(** * MHMS: the CCTV monitoring and windowed-aggregation engine

    A shallow embedding of
      - [backend/services/cctv_monitoring_service.py]
        ([calculate_peak_weighted_average] and the control operations of
        [CCTVMonitoringService]), and
      - [backend/services/sentiment_analysis_service.py]
        ([calculate_peak_weighted_nlp_average]).

    Conventions of the embedding.
      - Scores and wall-clock readings are Python floats in the source.
        [Binary64] embeds [calculate_peak_weighted_average] on Rocq's
        primitive binary64 floats, operation for operation as Python
        evaluates it: what is said of the double the function returns is
        said there.  [Aggregation] and the service model carry the numbers as
        exact rationals [Q]: the value of the same formulas before rounding,
        used where a result is about which scores are selected, stored and
        handed on, or holds of the rationals only and says so; these are
        stated up to [==] on [Q].
      - The service object is a record; attributes that the source creates
        and deletes at run time ([hasattr]/[delattr]) carry an [attr] wrapper.
      - The camera devices and the MySQL store are explicit components of the
        world that the operations thread through; what the outside decides
        (whether a probe succeeds, whether the database raises) is an explicit
        argument of the operation.
      - Background workers are recorded as spawned thread handles; their
        interleaving with the caller is not modelled. *)

From Stdlib Require Import QArith Qabs Qminmax Lqa Lia.
From Stdlib Require Floats.
From stdpp Require Import gmap strings list.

▶ Goal of the exercise
Above are the records. Identify each line that contains the word "Python".

▶ Answer space
      - Scores and wall-clock readings are Python floats in the source.
        primitive binary64 floats, operation for operation as Python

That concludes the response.